### [Exercise objective]
When you output the entries, begin with the first line and end with the line containing "intros [= <-]", keeping each line exactly as it is.

### [Stored data entries]
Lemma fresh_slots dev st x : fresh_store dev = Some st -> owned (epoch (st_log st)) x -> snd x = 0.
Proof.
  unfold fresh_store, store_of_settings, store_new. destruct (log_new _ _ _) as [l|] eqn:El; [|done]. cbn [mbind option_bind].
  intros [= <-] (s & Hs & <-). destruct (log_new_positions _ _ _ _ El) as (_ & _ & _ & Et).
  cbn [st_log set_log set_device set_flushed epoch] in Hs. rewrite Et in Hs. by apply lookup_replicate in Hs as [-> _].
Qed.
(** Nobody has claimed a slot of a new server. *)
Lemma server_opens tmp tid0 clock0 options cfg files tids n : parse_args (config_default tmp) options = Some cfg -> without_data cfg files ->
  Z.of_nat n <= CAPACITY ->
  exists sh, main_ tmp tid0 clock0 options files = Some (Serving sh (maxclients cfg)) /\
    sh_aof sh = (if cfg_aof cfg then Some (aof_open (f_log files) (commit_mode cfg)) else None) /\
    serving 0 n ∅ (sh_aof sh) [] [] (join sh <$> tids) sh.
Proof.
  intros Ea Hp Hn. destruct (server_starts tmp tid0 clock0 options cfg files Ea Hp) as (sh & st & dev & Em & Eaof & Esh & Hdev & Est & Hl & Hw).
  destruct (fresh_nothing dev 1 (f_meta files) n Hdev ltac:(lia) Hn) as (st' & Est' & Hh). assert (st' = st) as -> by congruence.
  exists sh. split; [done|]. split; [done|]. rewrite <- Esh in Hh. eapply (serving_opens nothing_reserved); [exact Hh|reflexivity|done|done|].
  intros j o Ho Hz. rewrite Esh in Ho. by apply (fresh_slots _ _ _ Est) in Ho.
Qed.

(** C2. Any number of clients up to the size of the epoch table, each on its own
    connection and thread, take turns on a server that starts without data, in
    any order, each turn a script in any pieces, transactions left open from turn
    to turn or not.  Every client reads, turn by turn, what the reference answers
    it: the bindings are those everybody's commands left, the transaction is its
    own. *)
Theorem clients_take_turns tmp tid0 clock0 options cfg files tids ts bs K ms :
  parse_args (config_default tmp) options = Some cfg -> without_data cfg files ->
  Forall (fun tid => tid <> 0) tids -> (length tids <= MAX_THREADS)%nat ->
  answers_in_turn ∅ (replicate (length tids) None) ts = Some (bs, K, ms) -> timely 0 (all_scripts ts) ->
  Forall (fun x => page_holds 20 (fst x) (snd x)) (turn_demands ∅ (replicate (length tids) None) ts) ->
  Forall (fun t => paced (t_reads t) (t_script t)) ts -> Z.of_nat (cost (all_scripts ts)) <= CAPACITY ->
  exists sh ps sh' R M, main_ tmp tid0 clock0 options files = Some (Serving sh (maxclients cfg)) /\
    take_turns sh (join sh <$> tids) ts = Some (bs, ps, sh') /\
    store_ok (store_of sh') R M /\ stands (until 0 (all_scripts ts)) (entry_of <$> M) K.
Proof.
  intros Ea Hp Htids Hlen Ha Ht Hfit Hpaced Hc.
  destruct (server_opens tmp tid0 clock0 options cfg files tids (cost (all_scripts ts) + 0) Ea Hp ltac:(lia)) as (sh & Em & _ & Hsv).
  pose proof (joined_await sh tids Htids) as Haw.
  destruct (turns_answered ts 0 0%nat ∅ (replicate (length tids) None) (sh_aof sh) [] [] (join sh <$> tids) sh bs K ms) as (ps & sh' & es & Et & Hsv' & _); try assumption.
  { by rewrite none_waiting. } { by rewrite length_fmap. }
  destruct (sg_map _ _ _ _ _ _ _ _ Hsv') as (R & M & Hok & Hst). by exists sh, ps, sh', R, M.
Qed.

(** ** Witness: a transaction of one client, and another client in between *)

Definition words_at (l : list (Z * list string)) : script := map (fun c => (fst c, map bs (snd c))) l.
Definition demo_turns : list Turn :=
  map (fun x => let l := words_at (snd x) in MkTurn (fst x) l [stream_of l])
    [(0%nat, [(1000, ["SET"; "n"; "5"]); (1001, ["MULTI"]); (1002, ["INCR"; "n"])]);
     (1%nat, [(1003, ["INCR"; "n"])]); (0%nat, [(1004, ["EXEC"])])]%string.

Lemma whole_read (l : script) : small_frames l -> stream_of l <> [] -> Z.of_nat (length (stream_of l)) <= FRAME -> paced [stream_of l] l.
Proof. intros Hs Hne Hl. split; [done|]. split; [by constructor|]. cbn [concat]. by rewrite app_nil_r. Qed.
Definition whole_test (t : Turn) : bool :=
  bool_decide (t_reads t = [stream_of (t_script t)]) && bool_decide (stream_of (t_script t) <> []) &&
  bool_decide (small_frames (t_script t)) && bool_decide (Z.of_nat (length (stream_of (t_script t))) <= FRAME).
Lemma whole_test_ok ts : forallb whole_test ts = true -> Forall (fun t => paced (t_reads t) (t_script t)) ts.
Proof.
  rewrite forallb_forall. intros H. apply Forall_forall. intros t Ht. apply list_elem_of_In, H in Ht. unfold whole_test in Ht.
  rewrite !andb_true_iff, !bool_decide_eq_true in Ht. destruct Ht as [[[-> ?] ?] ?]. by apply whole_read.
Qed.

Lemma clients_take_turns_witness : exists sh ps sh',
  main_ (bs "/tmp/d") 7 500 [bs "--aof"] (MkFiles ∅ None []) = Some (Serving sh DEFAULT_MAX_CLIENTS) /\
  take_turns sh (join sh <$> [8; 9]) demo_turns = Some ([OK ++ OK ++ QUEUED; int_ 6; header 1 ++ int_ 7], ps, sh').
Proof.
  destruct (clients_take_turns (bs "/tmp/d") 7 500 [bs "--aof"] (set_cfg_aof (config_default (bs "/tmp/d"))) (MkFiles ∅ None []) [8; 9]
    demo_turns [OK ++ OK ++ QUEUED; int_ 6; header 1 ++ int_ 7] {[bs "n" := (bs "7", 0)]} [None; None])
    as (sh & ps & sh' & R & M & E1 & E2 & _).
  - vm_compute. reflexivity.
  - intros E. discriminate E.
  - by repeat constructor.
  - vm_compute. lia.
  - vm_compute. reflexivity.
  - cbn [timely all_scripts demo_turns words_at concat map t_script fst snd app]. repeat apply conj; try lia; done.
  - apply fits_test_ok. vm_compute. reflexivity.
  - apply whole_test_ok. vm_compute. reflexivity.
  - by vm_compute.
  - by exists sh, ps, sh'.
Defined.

### [Solution]
Lemma fresh_slots dev st x : fresh_store dev = Some st -> owned (epoch (st_log st)) x -> snd x = 0.
Proof.
  unfold fresh_store, store_of_settings, store_new. destruct (log_new _ _ _) as [l|] eqn:El; [|done]. cbn [mbind option_bind].
  intros [= <-] (s & Hs & <-). destruct (log_new_positions _ _ _ _ El) as (_ & _ & _ & Et).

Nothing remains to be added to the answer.